M. Jacques Mézard, ministre de la cohésion des territoires. Monsieur le sénateur Karam, je pense pouvoir vous rassurer en trois points.

Tout d’abord, en ce qui concerne l’internet fixe, les outre-mer sont pleinement intégrés à la feuille de route qu’avait annoncée M. le Premier ministre le 14 décembre dernier à Cahors. Des subventions de l’État sont déjà engagées, à hauteur de 90 millions d’euros, pour soutenir la couverture en internet fixe des huit territoires ultramarins. Pour la Guyane, une enveloppe supplémentaire de 40 millions d’euros va être mobilisée.

Ensuite, en matière de téléphonie mobile, effectivement, les opérateurs ne sont pas identiques. Ils utilisent des fréquences différentes, avec des calendriers adaptés, et sont soumis à des obligations distinctes par territoire. Un travail est en cours avec l’ARCEP pour identifier les besoins spécifiques, déployer des outils adaptés et arriver à une couverture de qualité généralisée selon le même calendrier que pour le territoire hexagonal. Je tiens à l’affirmer devant vous, monsieur le sénateur.

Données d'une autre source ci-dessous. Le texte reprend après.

(* ===== verification/LineIO.v ===== *)
(** Reading one line from a connection: src/server/io.go, on top of the scanner of package
    bufio. *)
From S2P Require Import Prelude Go Errors Types Sys.
#[local] Open Scope go_scope.

#[export] Instance byte_eq_dec : EqDecision byte := Byte.byte_eq_dec.

(** * bufio.ScanLines *)

Definition LF : byte := x0a.
Definition CR : byte := x0d.

Definition dropCR (data : list byte) : list byte :=
  match list.last data with
  | Some b => if decide (b = CR) then take (length data - 1) data else data
  | None => data
  end.

(** The bytes before the first line feed, if there is one. *)
Fixpoint before_LF (data : list byte) : option (list byte) :=
  match data with
  | [] => None
  | b :: data => if decide (b = LF) then Some [] else cons b <$> before_LF data
  end.

(** The token [bufio.ScanLines] finds in [data], if any. *)
Definition ScanLines (data : list byte) (atEOF : bool) : option (list byte) :=
  if atEOF && bool_decide (data = []) then None
  else match before_LF data with
       | Some line => Some (dropCR line)
       | None => if atEOF then Some (dropCR data) else None
       end.

(** * bufio.Scanner: the first call of Scan *)

Definition startBufSize : Z := 4096.
Definition MaxScanTokenSize : Z := 64 * 1024.
Definition maxConsecutiveEmptyReads : nat := 100.
Definition ErrTooLong : error := EText "bufio.Scanner: token too long".
Definition ErrNoProgress : error :=
  EText "multiple Read calls return no data or error".

(** The inner loop: reads until something, an error, or too many empty reads. *)
Definition scan_read (c : conn) (cap : Z) : prog sysE (list byte * option error) :=
  loop 0 (λ n,
    r <- call (EConnRead c cap);;
    match r with
    | (b, Some err) => Ret (inr (b, Some err))
    | (b, None) =>
        if decide (0 < length b) then Ret (inr (b, None))
        else if decide (maxConsecutiveEmptyReads < S n) then Ret (inr (b, Some ErrNoProgress))
        else Ret (inl (S n))
    end).

Definition grow (bufsz : Z) : Z :=
  let newSize := (if bufsz =? 0 then startBufSize else bufsz * 2)%Z in
  if (newSize >? MaxScanTokenSize)%Z then MaxScanTokenSize else newSize.

(** [s.buf[s.start:s.end]], [len(s.buf)] and [s.err]; [s.start] stays 0 in the first call.
    Result: the token, if Scan returned true, and [s.err]. *)
Definition Scan (c : conn) : prog sysE (option (list byte) * option error) :=
  loop ([], 0%Z, None) (λ '(data, bufsz, err),
    match (if bool_decide (data = []) && bool_decide (err = None) then None
           else ScanLines data (bool_decide (err ≠ None))) with
    | Some token => Ret (inr (Some token, err))
    | None =>
        match err with
        | Some err => Ret (inr (None, Some err))
        | None =>
            if ((Z.of_nat (length data) =? bufsz) && (bufsz >=? MaxScanTokenSize))%Z
            then Ret (inr (None, Some ErrTooLong))
            else
              let bufsz := if (Z.of_nat (length data) =? bufsz)%Z then grow bufsz else bufsz in
              r <- scan_read c (bufsz - Z.of_nat (length data))%Z;;
              Ret (inl (data ++ r.1, bufsz, r.2))
        end
    end).

(** [scan.Err()]: the end of the stream is not an error. *)
Definition Scanner_Err (err : option error) : option error :=
  if decide (err = Some EOF) then None else err.

Definition Readline (reader : conn) : prog sysE (result (list byte) error) :=
  s <- Scan reader;;
  match Scanner_Err s.2 with
  | Some err => Ret (Err err)
  | None =>
      match s.1 with
      | None => Ret (Err (EText "Empty message received"))
      | Some msg => Ret (Ok msg)
      end
  end.

(** * The reads of a trace *)

Definition read_of (o : obs sysE) : option (list byte * option error) :=
  match o with
  | @Obs _ X e x =>
      match e in sysE Y return Y → option (list byte * option error) with
      | EConnRead _ _ => λ r, Some r
      | _ => λ _, None
      end x
  end.

(** All bytes of a list of reads, in order. *)
Definition read_bytes (l : list (list byte * option error)) : list byte := concat l.*1.

(** * Lemmas *)

Lemma only_scan_read c cap : only [KRead] (scan_read c cap).
Proof. unfold scan_read. solve_only. Qed.
#[export] Hint Resolve only_scan_read : only.

Lemma only_Readline c : only [KRead] (Readline c).
Proof. unfold Readline, Scan. solve_only. Qed.
#[export] Hint Resolve only_Readline : only.

Lemma read_bytes_snoc l r : read_bytes (l ++ [r]) = read_bytes l ++ r.1.
Proof. unfold read_bytes. rewrite fmap_app, concat_app. simpl. by rewrite app_nil_r. Qed.

Lemma before_LF_None data : before_LF data = None ↔ LF ∉ data.
Proof.
  induction data as [|b data IH]; simpl; [split; [intros _; apply not_elem_of_nil|done]|].
  rewrite not_elem_of_cons. case_decide; [naive_solver|].
  destruct (before_LF data); naive_solver.
Qed.

Lemma before_LF_app data rest :
  LF ∉ data → before_LF (data ++ (LF :: rest)) = Some data.
Proof.
  induction data as [|b data IH]; simpl; [done|].
  rewrite not_elem_of_cons. intros [Hb Hd]. case_decide; [congruence|]. by rewrite IH.
Qed.

Lemma before_LF_Some data line :
  before_LF data = Some line → LF ∉ line ∧ ∃ rest, data = line ++ (LF :: rest).
Proof.
  revert line. induction data as [|b data IH]; simpl; intros line; [done|].
  case_decide as Hb.
  - intros [= <-]. subst. split; [apply not_elem_of_nil|]. by exists data.
  - destruct (before_LF data) as [l|]; simpl; [|done]. intros [= <-].
    destruct (IH l eq_refl) as (Hl & rest & ->). split; [|by exists rest].
    apply not_elem_of_cons. auto.
Qed.

Lemma dropCR_sub data : ∃ t, data = dropCR data ++ t ∧ (t = [] ∨ t = [CR]).
Proof.
  unfold dropCR. destruct (list.last data) as [b|] eqn:E; [|exists []; rewrite app_nil_r; auto].
  apply last_Some in E as (l & ->). case_decide as Hb; [|exists []; rewrite app_nil_r; auto].
  subst. exists [CR]. split; [|auto].
  by rewrite length_app, Nat.add_sub, take_app_length.
Qed.

(** The state of the scanner's loop, given the reads made so far. *)
Definition scan_inv (s : list byte * Z * option error)
  (reads : list (list byte * option error)) : Prop :=
  let '(data, bufsz, err) := s in
  data = read_bytes reads ∧
  (Z.of_nat (length data) ≤ bufsz ≤ MaxScanTokenSize)%Z ∧
  (err = Some EOF → ∃ b, list.last reads = Some (b, Some EOF)).

Lemma grow_bound bufsz :
  (0 ≤ bufsz ≤ MaxScanTokenSize)%Z → (bufsz ≤ grow bufsz ≤ MaxScanTokenSize)%Z.
Proof.
  unfold grow, startBufSize, MaxScanTokenSize. intros H.
  case_match; case_match; lia.
Qed.

(** The inner loop adds reads; the bytes it returns are theirs. *)
Lemma scan_read_spec c cap l (Q : list (list byte * option error) → list byte * option error → Prop) :
  (0 ≤ cap)%Z →
  (∀ l' b err, read_bytes l' = read_bytes l ++ b → (Z.of_nat (length b) ≤ cap)%Z →
     (err = Some EOF → ∃ b', list.last l' = Some (b', Some EOF)) → Q l' (b, err)) →
  respects (collector read_of sane) (scan_read c cap) l Q.
Proof.
  intros Hcap HQ. apply (respects_loop _ (λ _ l', read_bytes l' = read_bytes l)); [done|].
  intros n l1 Hl1. simpl. intros [b [err|]] Hsane; simpl in *.
  - apply HQ; [by rewrite read_bytes_snoc, Hl1|done|].
    intros [= ->]. exists b. by rewrite last_snoc.
  - case_decide as Hb; [|case_decide as Hn]; simpl.
    + apply HQ; [by rewrite read_bytes_snoc, Hl1|done|done].
    + apply HQ; [by rewrite read_bytes_snoc, Hl1|done|discriminate].
    + destruct b; simpl in Hb; [|lia]. rewrite read_bytes_snoc, Hl1. apply app_nil_r.
Qed.

(** What the scanner's answer means: [Some token] is the first line of what was read, or,
    at the end of the stream, all of it. *)
Definition scan_post (reads : list (list byte * option error))
  (r : option (list byte) * option error) : Prop :=
  match r with
  | (Some token, err) =>
      (Z.of_nat (length (read_bytes reads)) ≤ MaxScanTokenSize)%Z ∧
      ((∃ line, before_LF (read_bytes reads) = Some line ∧ token = dropCR line) ∨
       (before_LF (read_bytes reads) = None ∧ read_bytes reads ≠ [] ∧
        token = dropCR (read_bytes reads) ∧ err ≠ None ∧
        (err = Some EOF → ∃ b, list.last reads = Some (b, Some EOF))))
  | (None, err) => err ≠ None ∧ (err = Some EOF → read_bytes reads = [])
  end.

Lemma ScanLines_None data atEOF :
  ScanLines data atEOF = None → data = [] ∨ (before_LF data = None ∧ atEOF = false).
Proof.
  unfold ScanLines. destruct atEOF; simpl.
  - case_bool_decide; [by left|]. by destruct (before_LF data).
  - destruct (before_LF data); [done|auto].
Qed.

Lemma ScanLines_Some data atEOF token :
  ScanLines data atEOF = Some token →
  (∃ line, before_LF data = Some line ∧ token = dropCR line) ∨
  (before_LF data = None ∧ token = dropCR data ∧ atEOF = true ∧ data ≠ []).
Proof.
  unfold ScanLines. destruct atEOF; simpl.
  - case_bool_decide; [done|]. destruct (before_LF data); intros [= <-]; [left|right]; eauto.
  - destruct (before_LF data); intros [= <-]. left. eauto.
Qed.

Lemma Scan_spec c : respects (collector read_of sane) (Scan c) [] scan_post.
Proof.
  unfold Scan. apply (respects_loop _ scan_inv).
  { split; [done|]. split; [|done]. unfold MaxScanTokenSize. simpl. lia. }
  intros [[data bufsz] err] l (-> & Hb & Herr).
  set (tok := if bool_decide (read_bytes l = []) && bool_decide (err = None) then None
              else ScanLines (read_bytes l) (bool_decide (err ≠ None))).
  destruct tok as [token|] eqn:Htok; subst tok.
  - simpl. destruct (bool_decide _ && _); [done|].
    apply ScanLines_Some in Htok as [Hl|(Hn & -> & He & Hd)]; (split; [lia|auto]).
    right. apply bool_decide_eq_true in He. auto.
  - destruct err as [err|].
    + simpl. rewrite (bool_decide_eq_false_2 (Some err = None)), andb_false_r in Htok by done.
      apply ScanLines_None in Htok as [Hd|[_ Hf]].
      * done.
      * apply bool_decide_eq_false in Hf. by destruct Hf.
    + destruct (_ && (bufsz >=? _)%Z) eqn:Hfull.
      * done.
      * apply respects_bind.
        set (bufsz' := if (_ =? bufsz)%Z then _ else _).
        assert (Z.of_nat (length (read_bytes l)) ≤ bufsz' ≤ MaxScanTokenSize)%Z as Hb'.
        { subst bufsz'. destruct (Z.eqb_spec (Z.of_nat (length (read_bytes l))) bufsz); [|lia].
          pose proof (grow_bound bufsz). lia. }
        apply scan_read_spec; [lia|]. intros l' b err' Hl' Hlen Herr'. simpl.
        split; [by rewrite Hl'|]. rewrite length_app. split; [lia|done].
Qed.

(** * Properties *)

(** C21.  A line [Readline] returns is the first line of the bytes it read, however the
    connection cuts them into chunks, without its line ending; or, when the stream ends
    before a line feed, everything it read, which is then not empty.  It is never longer
    than bufio's limit. *)
Theorem Readline_line (c : conn) (tr : list (obs sysE)) (line : list byte) :
  Forall sane tr →
  runs (Readline c) tr (Ret (Ok line)) →
  let data := read_bytes (omap read_of tr) in
  (Z.of_nat (length line) ≤ MaxScanTokenSize)%Z ∧
  ((∃ l rest, data = l ++ (LF :: rest) ∧ LF ∉ l ∧ line = dropCR l) ∨
   (LF ∉ data ∧ data ≠ [] ∧ line = dropCR data ∧
    ∃ b, list.last (omap read_of tr) = Some (b, Some EOF))).
Proof.
  intros Hs Hr.
  eapply (collector_complete read_of sane _ tr (Ok line) (λ l r, match r with
    | Ok line => ∃ err, scan_post l (Some line, err) ∧ (err = None ∨ err = Some EOF)
    | Err _ => True end)) in Hr; [|unfold Readline; apply respects_bind|done].
  2:{ eapply respects_mono; [apply Scan_spec|]. intros l [tok err] Hp. unfold Scanner_Err.
      simpl fst. simpl snd. case_decide; [|destruct err]; try (destruct tok); simpl; eauto. }
  destruct Hr as (err & (Hlen & Hr) & Herr). cbv zeta.
  set (data := read_bytes (omap read_of tr)) in *.
  destruct Hr as [(l & Hl & ->)|(Hn & Hd & -> & He & Hlast)].
  - apply before_LF_Some in Hl as (Hl & rest & Hdata).
    destruct (dropCR_sub l) as (t & Ht & _). split; [|left; eauto].
    apply (f_equal length) in Ht, Hdata. rewrite length_app in *. simpl in *. lia.
  - destruct (dropCR_sub data) as (t & Ht & _). split.
    + apply (f_equal length) in Ht. rewrite length_app in Ht. lia.
    + right. apply before_LF_None in Hn. destruct Herr as [->|Herr]; [done|]. auto.
Qed.

(** A line that arrives in three reads. *)
Definition chunks (n : nat) (X : Type) (e : sysE X) : option X :=
  match n, e in sysE Y return option Y with
  | 0, EConnRead _ _ => Some ([x61; x62], None)
  | 1, EConnRead _ _ => Some ([x63; CR], None)
  | 2, EConnRead _ _ => Some ([LF; x64], None)
  | _, _ => None
  end.

Lemma Readline_line_witness :
  let data := read_bytes (omap read_of (trace_of chunks 60 (Readline 7))) in
  data = [x61; x62; x63; CR; LF; x64] ∧
  (Z.of_nat (length [x61; x62; x63]) ≤ MaxScanTokenSize)%Z ∧
  ((∃ l rest, data = l ++ (LF :: rest) ∧ LF ∉ l ∧ [x61; x62; x63] = dropCR l) ∨
   (LF ∉ data ∧ data ≠ [] ∧ [x61; x62; x63] = dropCR data ∧
    ∃ b, list.last (omap read_of (trace_of chunks 60 (Readline 7))) = Some (b, Some EOF))).
Proof.
  split; [vm_compute; reflexivity|].
  apply (Readline_line 7 (trace_of chunks 60 (Readline 7)) [x61; x62; x63]).
  - vm_compute. repeat constructor; discriminate.
  - apply machine_runs. vm_compute. reflexivity.
Defined.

Nous réunirons prochainement les collectivités et les opérateurs concernés pour préciser la feuille de route et voir comment les futures attributions de fréquences outre-mer peuvent constituer un outil pertinent pour renforcer les obligations des opérateurs mobiles. Ce chantier sera inscrit dans les Assises des outre-mer.

Enfin, vous avez à juste titre mentionné l’enjeu des cartes de couverture. À compter de juillet 2018, les opérateurs seront tenus de publier sur leur site les cartes de couverture de leurs services mobiles dans les territoires ultramarins.

Nos compatriotes d’outre-mer, que nous n’oublions pas, bénéficieront de la même transparence sur le niveau et le rythme de mise en place d’équipements fixes et mobiles qu’en métropole. (Applaudissements sur des travées du groupe La République En Marche et du groupe du Rassemblement Démocratique et Social Européen.)

population kurde (ii)

M. le président. La parole est à M. Olivier Léonhardt, pour le groupe du Rassemblement Démocratique et Social Européen.

M. Olivier Léonhardt. Ma question s’adresse à M. le Premier ministre.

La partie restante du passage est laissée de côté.